Conte spenderà le successive 48 ore nel tentativo di sopravvivere anche a questa crisi. Sa di avere soltanto due giorni per favorire la nascita di un gruppo di “costruttori” e ottenere l’incarico a formare un esecutivo di “salvezza nazionale”. come racconta il quotidiano La Repubblica, il premier dimissionario sostiene di aver parlato personalmente con dodici responsabili. Ma è consapevole anche che finora nessuno si è manifestato alla luce del sole. Se non dovessero farlo prima di mercoledì pomeriggio, l’impresa diventerà quasi impossibile.

“Ora cambia tutto”, ha ammesso la sua preoccupazione Conte, consapevole di essersi avventurato in un territorio sconosciuto, pieno di trappole e di insidie. Si entra in una partita nuova, di cui nessuno può prevedere la fine. Il “gioco” è quello di allargare la maggioranza, costruire in un grappolo di ore una compagine politica che si impegni a sostenere il suo terzo governo, con uno spirito che si avvicini alla «salvezza nazionale». Senza la destra sovranista (cioè Fratelli d’ Italia e Lega) , ma con dentro pezzi di centro e magari di Forza Italia. 

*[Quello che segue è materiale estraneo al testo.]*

(** * Coupling a grid simulation with an agent population

    A shallow embedding of the two workshop notebooks:
    - the groundwater notebook (Landlab's GroundwaterDupuitPercolator coupled
      with a Mesa model of farmers who pump wells), and
    - the wolf-sheep-grass notebook (Mesa's WolfSheep model coupled with
      Landlab's LinearDiffuser).

    Python floats are IEEE binary64 numbers and are modelled by the primitive
    floats of the kernel.  Python objects that are shared (an agent is
    referenced by the scheduler and by a grid cell) live in a store and are
    named by references.  A computation is a function from the state to the
    list of events it emits and an outcome that is either a value or a raised
    exception, both with the state reached.  The diagnostic [print] calls and
    the plotting calls of the notebooks are not modelled. *)

From Stdlib Require Import ZArith List Lia Floats Uint63 Bool String.
From stdpp Require Import base list.

Local Open Scope Z_scope.

(** ** Exceptions, results and computations *)

Inductive exn :=
| IndexError
| ValueError
| TypeError
| AttributeError
| OverflowError
| ZeroDivisionError
| LibraryError (name : string).

Inductive result (A : Type) :=
| Ok (a : A)
| Raise (e : exn).
Arguments Ok {A} a.
Arguments Raise {A} e.

#[global] Instance result_ret : MRet result := fun A a => Ok a.
#[global] Instance result_bind : MBind result :=
  fun A B f m => match m with Ok a => f a | Raise e => Raise e end.

(** What the coupling exchanges with its two collaborators, in the order of
    execution.  [ev_iteration i] is the binding of the loop variable. *)
Inductive event :=
| ev_iteration (i : Z)
| ev_run_for_one_year
| ev_run_one_step (dt : float)
| ev_derive_field
| ev_observe
| ev_schedule_step
| ev_aggregate
| ev_write_forcing
| ev_save_prior.

Inductive outcome (S A : Type) :=
| Returns (a : A) (s : S)
| Raises (e : exn) (s : S).
Arguments Returns {S A} a s.
Arguments Raises {S A} e s.

Definition prog (S A : Type) : Type := S -> list event * outcome S A.

#[global] Instance prog_ret {S} : MRet (prog S) := fun A a s => ([], Returns a s).
#[global] Instance prog_bind {S} : MBind (prog S) :=
  fun A B f m s =>
    match m s with
    | (t, Returns a s') => let '(t', o) := f a s' in (t ++ t', o)
    | (t, Raises e s') => (t, Raises e s')
    end.

Definition get {S} : prog S S := fun s => ([], Returns s s).
Definition put {S} (s : S) : prog S unit := fun _ => ([], Returns tt s).
Definition raise {S A} (e : exn) : prog S A := fun s => ([], Raises e s).
Definition emit {S} (ev : event) : prog S unit := fun s => ([ev], Returns tt s).

Definition lift {S A} (r : result A) : prog S A :=
  fun s => match r with Ok a => ([], Returns a s) | Raise e => ([], Raises e s) end.

(** A call into a collaborator, which returns or raises. *)
Definition call {S A} (f : S -> outcome S A) : prog S A := fun s => ([], f s).

(** Run a computation on a component of the state. *)
Definition zoom {S T A} (proj : S -> T) (upd : T -> S -> S) (m : prog T A) : prog S A :=
  fun s =>
    match m (proj s) with
    | (t, Returns a x) => (t, Returns a (upd x s))
    | (t, Raises e x) => (t, Raises e (upd x s))
    end.

(** [for x in l: body x] *)
Fixpoint for_each {S A} (l : list A) (body : A -> prog S unit) : prog S unit :=
  match l with
  | [] => mret tt
  | x :: l' => body x;; for_each l' body
  end.

(** [for x in l: acc = body x acc], for a loop that updates local variables. *)
Fixpoint for_fold {S A B} (l : list A) (body : A -> B -> prog S B) (acc : B) : prog S B :=
  match l with
  | [] => mret acc
  | x :: l' => acc' ← body x acc; for_fold l' body acc'
  end.

(** ** Python and numpy helpers *)

(** [range(n)] *)
Definition range (n : Z) : list Z := Z.of_nat <$> seq 0 (Z.to_nat n).

(** The position a subscript [i] denotes in a sequence of length [len]:
    negative subscripts count from the end. *)
Definition norm_index (len i : Z) : result Z :=
  if (0 <=? i) && (i <? len) then Ok i
  else if (- len <=? i) && (i <? 0) then Ok (i + len)
  else Raise IndexError.

(** [l[i]] *)
Definition py_getitem {A} (l : list A) (i : Z) : result A :=
  j ← norm_index (Z.of_nat (length l)) i;
  match l !! Z.to_nat j with
  | Some a => Ok a
  | None => Raise IndexError
  end.

(** [l[i] = v] *)
Definition py_setitem {A} (l : list A) (i : Z) (v : A) : result (list A) :=
  j ← norm_index (Z.of_nat (length l)) i;
  Ok (<[Z.to_nat j := v]> l).

(** A numpy array: its shape and its elements in row-major order. *)
Record ndarray (A : Type) := NDArray { shape : list Z; data : list A }.
Arguments NDArray {A} shape data.
Arguments shape {A} n.
Arguments data {A} n.

Definition np_size {A} (a : ndarray A) : Z := Z.of_nat (length (data a)).

Definition shape_size (sh : list Z) : Z := fold_right Z.mul 1 sh.

Definition valid_ndarray {A} (a : ndarray A) : Prop :=
  Forall (fun d => 0 <= d) (shape a) /\ np_size a = shape_size (shape a).

(** [np.zeros((d0, d1))] *)
Definition np_zeros2 {A} (zero : A) (d0 d1 : Z) : result (ndarray A) :=
  if (d0 <? 0) || (d1 <? 0) then Raise ValueError
  else Ok (NDArray [d0; d1] (replicate (Z.to_nat (d0 * d1)) zero)).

I numeri al momento non ci sono. Conte stamattina si è dimesso sapendo che dovrà trovarsi una maggioranza. Esattamente come accadde nel 2013 a Pier Luigi Bersani , quando scese dal Quirinale dopo aver ricevuto da Mattarella un incarico “esplorativo” in realtà destinato al fallimento. Conte ovviamente in cuor suo spera di farcela e ritiene che i ministri della crisi, sanitaria ed economica, non dovranno cambiare: Gualtieri, Amendola, Speranza, Boccia

“È il momento della verità – ha preso atto il presidente del Consiglio, a quanto raccontano fonti di governo — Adesso capiremo se ad aver innescato le dimissioni delle ministre di Italia Viva siano state questioni di merito, o se l’obiettivo era un altro“». Cioè far fuori lui, costringerlo al passo indietro e sostituirlo con un altro premier. La grande paura ha un nome e un cognome, Matteo Renzi. Ma i sospetti lambiscono anche il Pd e lo stesso Movimento 5 Stelle . I renziani hanno ripreso a far girare i nomi di Franceschini e Guerini come “papabili” successori. Ma la decisione sofferta di infilarsi nel vicolo stretto delle dimissioni con la speranza del reincarico, è stata innescata anche dal M5S. Durante gli ultimi, tempestosi vertici, Bonafede, Di Maio, Crimi e gli altri «big» 5 Stelle avrebbero in sostanza chiesto a Conte di sacrificarsi per salvare il capo delegazione e la storica linea giustizialista, totem del Movimento.

È vero che il M5S che a suo tempo lo incoronò premier per caso sta facendo, a parole, platealmente scudo a Conte, ma ai cronisti parlamentari non è sfuggita la formula con cui il ministro degli Esteri ha stoppato la conta sul Guardasigilli: “Quello su Bonafede è un voto sul governo“.